ACTION ITEM: Once you reach the line containing "bt_new : forall" in the entries below, write out that line and each one after it down to the line containing "- destruct (Hnew", exactly and with nothing added.

________________

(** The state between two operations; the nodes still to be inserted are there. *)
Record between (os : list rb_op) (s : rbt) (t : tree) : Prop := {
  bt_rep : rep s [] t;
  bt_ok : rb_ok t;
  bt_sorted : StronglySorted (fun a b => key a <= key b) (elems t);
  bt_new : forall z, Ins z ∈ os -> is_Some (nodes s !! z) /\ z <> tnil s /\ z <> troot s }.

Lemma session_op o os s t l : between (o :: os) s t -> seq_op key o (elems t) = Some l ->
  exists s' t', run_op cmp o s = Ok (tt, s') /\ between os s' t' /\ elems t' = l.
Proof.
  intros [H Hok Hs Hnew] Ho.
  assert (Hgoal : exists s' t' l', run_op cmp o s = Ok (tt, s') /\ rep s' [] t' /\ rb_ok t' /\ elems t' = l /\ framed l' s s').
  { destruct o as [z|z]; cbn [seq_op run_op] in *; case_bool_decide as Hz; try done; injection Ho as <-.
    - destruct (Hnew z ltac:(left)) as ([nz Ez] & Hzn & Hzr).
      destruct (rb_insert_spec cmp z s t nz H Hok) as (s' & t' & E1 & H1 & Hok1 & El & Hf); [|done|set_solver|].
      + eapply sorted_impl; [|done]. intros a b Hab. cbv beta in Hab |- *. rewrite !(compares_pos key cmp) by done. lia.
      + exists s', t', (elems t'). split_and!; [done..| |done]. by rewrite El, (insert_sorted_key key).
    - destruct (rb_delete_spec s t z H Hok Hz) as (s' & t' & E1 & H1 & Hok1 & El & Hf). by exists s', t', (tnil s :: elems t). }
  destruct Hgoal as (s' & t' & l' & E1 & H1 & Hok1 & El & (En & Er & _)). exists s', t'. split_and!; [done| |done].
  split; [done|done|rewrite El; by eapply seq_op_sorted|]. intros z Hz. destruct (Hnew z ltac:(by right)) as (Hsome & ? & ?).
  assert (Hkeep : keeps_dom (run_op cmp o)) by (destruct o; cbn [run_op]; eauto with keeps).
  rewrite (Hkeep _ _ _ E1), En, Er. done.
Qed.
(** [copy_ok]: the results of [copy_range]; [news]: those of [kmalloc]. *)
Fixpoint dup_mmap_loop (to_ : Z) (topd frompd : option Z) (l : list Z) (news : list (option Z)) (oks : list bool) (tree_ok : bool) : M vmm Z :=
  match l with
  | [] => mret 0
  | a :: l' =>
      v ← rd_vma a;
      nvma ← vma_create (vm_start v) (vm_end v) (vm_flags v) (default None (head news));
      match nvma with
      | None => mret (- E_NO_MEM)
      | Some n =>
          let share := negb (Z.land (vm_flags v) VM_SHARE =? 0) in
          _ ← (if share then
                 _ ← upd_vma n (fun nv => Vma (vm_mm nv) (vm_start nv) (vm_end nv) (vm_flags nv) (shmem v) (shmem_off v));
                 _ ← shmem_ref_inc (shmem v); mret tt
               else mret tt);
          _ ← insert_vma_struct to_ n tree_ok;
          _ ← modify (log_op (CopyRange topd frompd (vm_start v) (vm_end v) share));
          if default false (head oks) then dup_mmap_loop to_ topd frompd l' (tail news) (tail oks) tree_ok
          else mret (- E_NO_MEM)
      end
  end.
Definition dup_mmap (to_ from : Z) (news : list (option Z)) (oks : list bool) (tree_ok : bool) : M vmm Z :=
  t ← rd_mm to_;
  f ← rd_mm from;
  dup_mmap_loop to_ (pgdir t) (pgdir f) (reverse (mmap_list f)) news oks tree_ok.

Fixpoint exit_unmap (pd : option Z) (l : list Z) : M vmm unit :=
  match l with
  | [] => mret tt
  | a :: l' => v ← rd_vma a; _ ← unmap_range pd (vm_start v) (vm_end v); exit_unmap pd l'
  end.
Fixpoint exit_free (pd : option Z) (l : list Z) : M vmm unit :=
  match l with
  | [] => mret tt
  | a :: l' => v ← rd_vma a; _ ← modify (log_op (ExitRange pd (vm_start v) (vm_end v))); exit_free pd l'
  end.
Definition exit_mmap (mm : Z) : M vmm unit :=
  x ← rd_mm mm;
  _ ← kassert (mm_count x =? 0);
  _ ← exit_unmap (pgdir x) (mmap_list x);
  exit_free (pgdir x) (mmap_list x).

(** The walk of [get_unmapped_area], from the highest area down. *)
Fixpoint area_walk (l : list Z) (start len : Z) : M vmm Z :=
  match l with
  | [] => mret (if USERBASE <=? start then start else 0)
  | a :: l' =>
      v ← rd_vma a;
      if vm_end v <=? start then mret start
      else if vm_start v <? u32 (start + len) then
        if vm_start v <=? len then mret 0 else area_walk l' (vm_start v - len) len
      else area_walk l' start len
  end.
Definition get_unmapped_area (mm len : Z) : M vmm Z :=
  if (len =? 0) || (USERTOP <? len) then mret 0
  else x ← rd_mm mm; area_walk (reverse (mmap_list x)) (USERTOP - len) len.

________________

ANSWER:
  bt_new : forall z, Ins z ∈ os -> is_Some (nodes s !! z) /\ z <> tnil s /\ z <> troot s }.

Lemma session_op o os s t l : between (o :: os) s t -> seq_op key o (elems t) = Some l ->
  exists s' t', run_op cmp o s = Ok (tt, s') /\ between os s' t' /\ elems t' = l.
Proof.
  intros [H Hok Hs Hnew] Ho.
  assert (Hgoal : exists s' t' l', run_op cmp o s = Ok (tt, s') /\ rep s' [] t' /\ rb_ok t' /\ elems t' = l /\ framed l' s s').
  { destruct o as [z|z]; cbn [seq_op run_op] in *; case_bool_decide as Hz; try done; injection Ho as <-.
    - destruct (Hnew z ltac:(left)) as ([nz Ez] & Hzn & Hzr).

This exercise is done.